(** One value, with the white space in front of it; the rest of the text is
    returned with it.  [fuel] bounds the nesting of calls. *)
Fixpoint parse_value (fuel : nat) (s : JS.str) : option (value * JS.str) :=
  match fuel with
  | O => None
  | S f =>
      match skip_ws s with
      | [] => None
      | c :: r =>
          if c =? 34 then
            match parse_chars r with
            | Some (t, rest) => Some (Str t, rest)
            | None => None
            end
          else if c =? 91 then
            match skip_ws r with
            | 93 :: rest => Some (Arr [], rest)
            | _ =>
                match parse_elements f r with
                | Some (vs, rest) => Some (Arr vs, rest)
                | None => None
                end
            end
          else if c =? 123 then
            match skip_ws r with
            | 125 :: rest => Some (Obj [], rest)
            | _ =>
                match parse_members f r with
                | Some (ms, rest) => Some (Obj ms, rest)
                | None => None
                end
            end
          else if c =? 110 then
            match strip_prefix (JS.lit "ull") r with
            | Some rest => Some (Null, rest)
            | None => None
            end
          else if c =? 116 then
            match strip_prefix (JS.lit "rue") r with
            | Some rest => Some (Bool true, rest)
            | None => None
            end
          else if c =? 102 then
            match strip_prefix (JS.lit "alse") r with
            | Some rest => Some (Bool false, rest)
            | None => None
            end
          else
            match parse_number (c :: r) with
            | Some (z, rest) => Some (Num z, rest)
            | None => None
            end
      end
  end

(** The elements of an array behind its [[], up to and including its []]. *)
with parse_elements (fuel : nat) (s : JS.str) : option (list value * JS.str) :=
  match fuel with
  | O => None
  | S f =>
      match parse_value f s with
      | None => None
      | Some (v, s1) =>
          match skip_ws s1 with
          | c :: r =>
              if c =? 93 then Some ([v], r)
              else if c =? 44 then
                match parse_elements f r with
                | Some (vs, rest) => Some (v :: vs, rest)
                | None => None
                end
              else None
          | [] => None
          end
      end
  end

(** The members of an object behind its [{], up to and including its [}]. *)
with parse_members (fuel : nat) (s : JS.str) : option (list (JS.str * value) * JS.str) :=
  match fuel with
  | O => None
  | S f =>
      match skip_ws s with
      | 34 :: s0 =>
          match parse_chars s0 with
          | None => None
          | Some (k, s1) =>
              match skip_ws s1 with
              | 58 :: s2 =>
                  match parse_value f s2 with
                  | None => None
                  | Some (v, s3) =>
                      match skip_ws s3 with
                      | c :: r =>
                          if c =? 125 then Some ([(k, v)], r)
                          else if c =? 44 then
                            match parse_members f r with
                            | Some (ms, rest) => Some ((k, v) :: ms, rest)
                            | None => None
                            end
                          else None
                      | [] => None
                      end
                  end
              | _ => None
              end
          end
      | _ => None
      end
  end.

**WHAT YOU WILL DO**
Without leaving anything out, repeat every entry shown above.

**YOUR SOLUTION**
(** One value, with the white space in front of it; the rest of the text is
    returned with it.  [fuel] bounds the nesting of calls. *)
Fixpoint parse_value (fuel : nat) (s : JS.str) : option (value * JS.str) :=
  match fuel with
  | O => None
  | S f =>
      match skip_ws s with
      | [] => None
      | c :: r =>
          if c =? 34 then
            match parse_chars r with
            | Some (t, rest) => Some (Str t, rest)
            | None => None
            end
          else if c =? 91 then
            match skip_ws r with
            | 93 :: rest => Some (Arr [], rest)
            | _ =>
                match parse_elements f r with
                | Some (vs, rest) => Some (Arr vs, rest)
                | None => None
                end
            end
          else if c =? 123 then
            match skip_ws r with
            | 125 :: rest => Some (Obj [], rest)
            | _ =>
                match parse_members f r with
                | Some (ms, rest) => Some (Obj ms, rest)
                | None => None
                end
            end
          else if c =? 110 then
            match strip_prefix (JS.lit "ull") r with
            | Some rest => Some (Null, rest)
            | None => None
            end
          else if c =? 116 then
            match strip_prefix (JS.lit "rue") r with
            | Some rest => Some (Bool true, rest)
            | None => None
            end
          else if c =? 102 then
            match strip_prefix (JS.lit "alse") r with
            | Some rest => Some (Bool false, rest)
            | None => None
            end
          else
            match parse_number (c :: r) with
            | Some (z, rest) => Some (Num z, rest)
            | None => None
            end
      end
  end

(** The elements of an array behind its [[], up to and including its []]. *)
with parse_elements (fuel : nat) (s : JS.str) : option (list value * JS.str) :=
  match fuel with
  | O => None
  | S f =>
      match parse_value f s with
      | None => None
      | Some (v, s1) =>
          match skip_ws s1 with
          | c :: r =>
              if c =? 93 then Some ([v], r)
              else if c =? 44 then
                match parse_elements f r with
                | Some (vs, rest) => Some (v :: vs, rest)
                | None => None
                end
              else None
          | [] => None
          end
      end
  end

(** The members of an object behind its [{], up to and including its [}]. *)
with parse_members (fuel : nat) (s : JS.str) : option (list (JS.str * value) * JS.str) :=
  match fuel with
  | O => None
  | S f =>
      match skip_ws s with
      | 34 :: s0 =>
          match parse_chars s0 with
          | None => None
          | Some (k, s1) =>
              match skip_ws s1 with
              | 58 :: s2 =>
                  match parse_value f s2 with
                  | None => None
                  | Some (v, s3) =>
                      match skip_ws s3 with
                      | c :: r =>
                          if c =? 125 then Some ([(k, v)], r)
                          else if c =? 44 then
                            match parse_members f r with
                            | Some (ms, rest) => Some ((k, v) :: ms, rest)
                            | None => None
                            end
                          else None
                      | [] => None
                      end
                  end
              | _ => None
              end
          end
      | _ => None
      end
  end.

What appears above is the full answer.